Pizzitelli J did not directly address the question whether the "gift" of the licences by Phoenix to the Trust stepped up the licences' cost under s. 69(1)(c), but instead found against the taxpayers on a host of other grounds. See summaries under s. 118.1 - total charitable gifts, general concepts - sham, general concepts - fair market value, s. 104(1), and s. 107(2).
Administrative Policy
10 October 2014 APFF Roundtable Q. 10, 2014-0538641C6 F
(a)…The provisions of subsection 248(36) do not apply to gifts acquired by reason of the death of an individual. Since…the property that is the subject of the gift by the taxpayer was acquired by reason of the death of an individual…the provisions of subsection 248(36) are not applicable. As the conditions in paragraph 248(37)(g) are satisfied, subsection 248 (35) does not apply.
16 October 2012 T.I. 2012-0454451E5 - Donation of flow-through shares
A query was received respecting the donation of flow-through shares of a private company which were issued as part of a gifting arrangment which was registered as a tax shelter. CRA noted that as the exception in draft s. 248(37)(d) does not apply to the donation of private company shares, draft s. 248(35) would apply to deem the amount of the gift to be the nil adjusted cost base of the shares under s. 66.3(3). Accordingly, the eligible amount of the gift was nil, and the proceeds of disposition of the share also were deemed to be nil under s. 69(1)(b)(ii) (respecting inter vivos gifts).

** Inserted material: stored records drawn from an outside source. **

(** What the loop does to the copy and to the defaults, key by key. *)
Lemma merge_items_spec (items : dict) :
  NoDup (map fst items) ->
  forall merged defaults merged' defaults',
    (forall k, In k (map fst items) -> dict_get k merged = dict_get k defaults) ->
    merge_items items merged defaults = (Loaded merged', defaults') ->
    map fst defaults' = map fst defaults
    /\ (forall k, ~ In k (map fst items) ->
          dict_get k merged' = dict_get k merged
          /\ dict_get k defaults' = dict_get k defaults)
    /\ (forall k v, In (k, v) items ->
          match dict_get k defaults with
          | Some (YDict d) =>
              exists d', dict_update d v = Loaded d'
                         /\ dict_get k merged' = Some (YDict d')
                         /\ dict_get k defaults' = Some (YDict d')
          | other => dict_get k merged' = Some v /\ dict_get k defaults' = other
          end).
Proof.
  induction items as [|[k0 v0] items IH]; intros Hnd merged defaults merged' defaults' Hagree H.
  - cbn in H. injection H as <- <-. split; [reflexivity|]. split; [auto|]. intros k v [].
  - cbn [map fst] in Hnd. inversion Hnd as [|? ? Hk0 Hnd']; subst.
    cbn [merge_items] in H.
    assert (Hm0 : dict_get k0 merged = dict_get k0 defaults) by (apply Hagree; now left).
    assert (Hother : forall k, In k (map fst items) -> k <> k0).
    { intros k Hk ->. contradiction. }
    destruct (dict_get k0 merged) as [[| | |d]|] eqn:Hget.
    1,2,3,5:
      (apply IH in H; [|exact Hnd'|
         intros k Hk; rewrite dict_set_other by (now apply Hother); apply Hagree; now right];
       destruct H as [Hkeys [Hout Hin]]; split; [exact Hkeys|]; split;
       [ intros k Hk; cbn [map fst In] in Hk;
         destruct (Hout k ltac:(tauto)) as [H1 H2]; split; [|exact H2];
         rewrite H1; apply dict_set_other; intros ->; apply Hk; now left
       | intros k v [[= <- <-]|Hkv];
         [ destruct (Hout k0 Hk0) as [H1 H2]; rewrite <- Hm0;
           rewrite H1, dict_set_same, H2, <- Hm0; split; reflexivity
         | exact (Hin k v Hkv) ] ]).
    destruct (dict_update d v0) as [d'|e] eqn:Hupd; [|discriminate].
    apply IH in H; [|exact Hnd'|].
    2:{ intros k Hk. rewrite !dict_mutate_other by (now apply Hother).
        apply Hagree. now right. }
    destruct H as [Hkeys [Hout Hin]]. rewrite dict_mutate_keys in Hkeys.
    split; [exact Hkeys|]. split.
    + intros k Hk. cbn [map fst In] in Hk.
      destruct (Hout k ltac:(tauto)) as [H1 H2].
      rewrite H1, H2. rewrite !dict_mutate_other by (intros ->; apply Hk; now left).
      split; reflexivity.
    + intros k v [[= <- <-]|Hkv].
      * destruct (Hout k0 Hk0) as [H1 H2]. rewrite <- Hm0.
        exists d'. split; [exact Hupd|].
        rewrite H1, H2. split.
        -- eapply dict_mutate_same; eassumption.
        -- eapply dict_mutate_same. rewrite <- Hm0. reflexivity.
      * specialize (Hin k v Hkv).
        assert (Hne : k <> k0).
        { apply Hother. apply in_map_iff. exists (k, v). split; [reflexivity|exact Hkv]. }
        rewrite dict_mutate_other in Hin by exact Hne. exact Hin.
Qed.

(** X21. [load_config] on a mapping: a key of the file whose default is a
    dict is merged into that dict, and the module-level default is changed
    with it (the copy is shallow), so a later call without a file returns
    the overridden section; any other key of the file is set on the returned
    copy only; keys absent from the file keep their default; the defaults
    never gain or lose a key. *)
Theorem X21_load_config_changes_defaults :
  forall (items defaults merged defaults' : dict),
    NoDup (map fst items) ->
    load_config (Some (YDict items)) defaults = (Loaded merged, defaults') ->
    map fst defaults' = map fst defaults
    /\ (forall k, ~ In k (map fst items) ->
          dict_get k merged = dict_get k defaults
          /\ dict_get k defaults' = dict_get k defaults)
    /\ (forall k v, In (k, v) items ->
          match dict_get k defaults with
          | Some (YDict d) =>
              exists d', dict_update d v = Loaded d'
                         /\ dict_get k merged = Some (YDict d')
                         /\ dict_get k defaults' = Some (YDict d')
          | other => dict_get k merged = Some v /\ dict_get k defaults' = other
          end)
    /\ load_config None defaults' = (Loaded defaults', defaults').
Proof.
  intros items defaults merged defaults' Hnd H. cbn [load_config] in H.
  destruct (merge_items_spec items Hnd defaults defaults merged defaults'
              (fun _ _ => eq_refl) H) as [Hkeys [Hout Hin]].
  repeat split; try assumption; now apply Hout.
Qed.

Lemma X21_load_config_changes_defaults_witness :
  dict_get "database"
    (snd (load_config (Some (YDict sample_config)) DEFAULT_CONFIG))
  = Some (YDict [("path"%string, YStr "other.db")])
  /\ map fst (snd (load_config (Some (YDict sample_config)) DEFAULT_CONFIG))
     = map fst DEFAULT_CONFIG.
Proof.
  destruct (X21_load_config_changes_defaults sample_config DEFAULT_CONFIG
              match fst (merge_items sample_config DEFAULT_CONFIG DEFAULT_CONFIG) with
              | Loaded m => m
              | Failed _ => []
              end
              (snd (merge_items sample_config DEFAULT_CONFIG DEFAULT_CONFIG)))
    as [Hkeys [_ [Hin _]]].
  - repeat constructor; cbn; intuition discriminate.
  - reflexivity.
  - split; [|exact Hkeys].
    destruct (Hin "database"%string (YDict [("path"%string, YStr "other.db")])
                (or_introl eq_refl)) as [d' [Hd' [_ Hdef]]].
    cbn in Hd'. injection Hd' as <-. exact Hdef.
Defined.

(** X22. [load_config] fails, instead of returning a configuration, when
    the file does not hold a mapping, and when the file gives a null, a
    number or a non-empty string for a key whose default is a dict. *)
Theorem X22_load_config_failures :
  forall (defaults : dict),
    (forall file, (forall items, file <> YDict items) ->
        load_config (Some file) defaults = (Failed AttributeError, defaults))
    /\ (forall items k v d e,
          NoDup (map fst items) ->
          In (k, v) items ->
          dict_get k defaults = Some (YDict d) ->
          dict_update d v = Failed e ->
          exists e' defaults',
            load_config (Some (YDict items)) defaults = (Failed e', defaults')).
Proof.
  intros defaults. split.
  - intros file Hfile. destruct file as [| | |items]; try reflexivity.
    exfalso. now apply (Hfile items).
  - intros items k v d e Hnd Hin Hget Hupd. cbn [load_config].
    destruct (merge_items items defaults defaults) as [[merged|e'] defaults'] eqn:H.
    + exfalso.
      destruct (merge_items_spec items Hnd defaults defaults merged defaults'
                  (fun _ _ => eq_refl) H) as [_ [_ Hspec]].
      specialize (Hspec k v Hin). rewrite Hget in Hspec.
      destruct Hspec as [d' [Hd' _]]. congruence.
    + eauto.
Qed.

Lemma X22_load_config_failures_witness :
  exists e' defaults',
    load_config (Some (YDict bad_config)) DEFAULT_CONFIG = (Failed e', defaults').
Proof.
  refine (proj2 (X22_load_config_failures DEFAULT_CONFIG) bad_config "logging"%string
            (YNum 3) [("level"%string, YStr "INFO")] TypeError _ _ _ _).
  - repeat constructor. intros [].
  - left. reflexivity.
  - reflexivity.
  - reflexivity.
Defined.
(** X7 on the keys period, movav, where period is at its default. *)
Lemma X7_nondefault_params_in_key_order_witness :
  get_nondefault_params
    {| _getkeys := ["period"; "movav"]%string;
       _get := fun k => if String.eqb k "period" then VOther "14"
                        else VType "SMA";
       isdefault := fun k => String.eqb k "period" |}
  = [("movav"%string, VType "SMA")].
Proof.
  apply (X7_nondefault_params_in_key_order
           {| _getkeys := ["period"; "movav"]%string;
              _get := fun k => if String.eqb k "period" then VOther "14"
                               else VType "SMA";
              isdefault := fun k => String.eqb k "period" |}).
  simpl. constructor.
  - simpl. intros [H | []]. discriminate.
  - constructor; [intros [] | constructor].
Defined.

(** ** get_params_str *)

Lemma dict_setitem_In (d : dict) (k : string) (v : value) (x : string)
    (y : value) :
  In (x, y) (dict_setitem d k v) -> In (x, y) d \/ (x = k /\ y = v).
Proof.
  induction d as [|[k0 v0] d IH]; simpl.
  - intros [E | []]. inversion E. right. split; reflexivity.
  - destruct (String.eqb_spec k0 k) as [E|N]; simpl.
    + intros [H | H]; [|left; right; assumption].
      inversion H. subst. right. split; reflexivity.
    + intros [H | H]; [left; left; assumption|].
      destruct (IH H) as [H' | H']; [left; right; assumption | right; assumption].
Qed.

Bédard J proceeded to find abuse.
Subsection 248(36) - Non-arm’s length transaction
Administrative Policy
10 October 2014 APFF Roundtable Q. 10, 2014-0538641C6 F
…(b)… Gifts of property acquired in the circumstances contemplated in subsection 70(5) are not included in the list provided in paragraph 248(37)(g). Consequently, subsection 248(35) may apply if all conditions provided therein are satisfied. If the property that is the subject of the gift by the taxpayer was acquired during the three-year period ending at the time of the donation from a person with whom the taxpayer did not deal at arm's length, but the property was acquired by the taxpayer by reason of the death of an individual, as in the situation described, subsection 248(36) would not apply.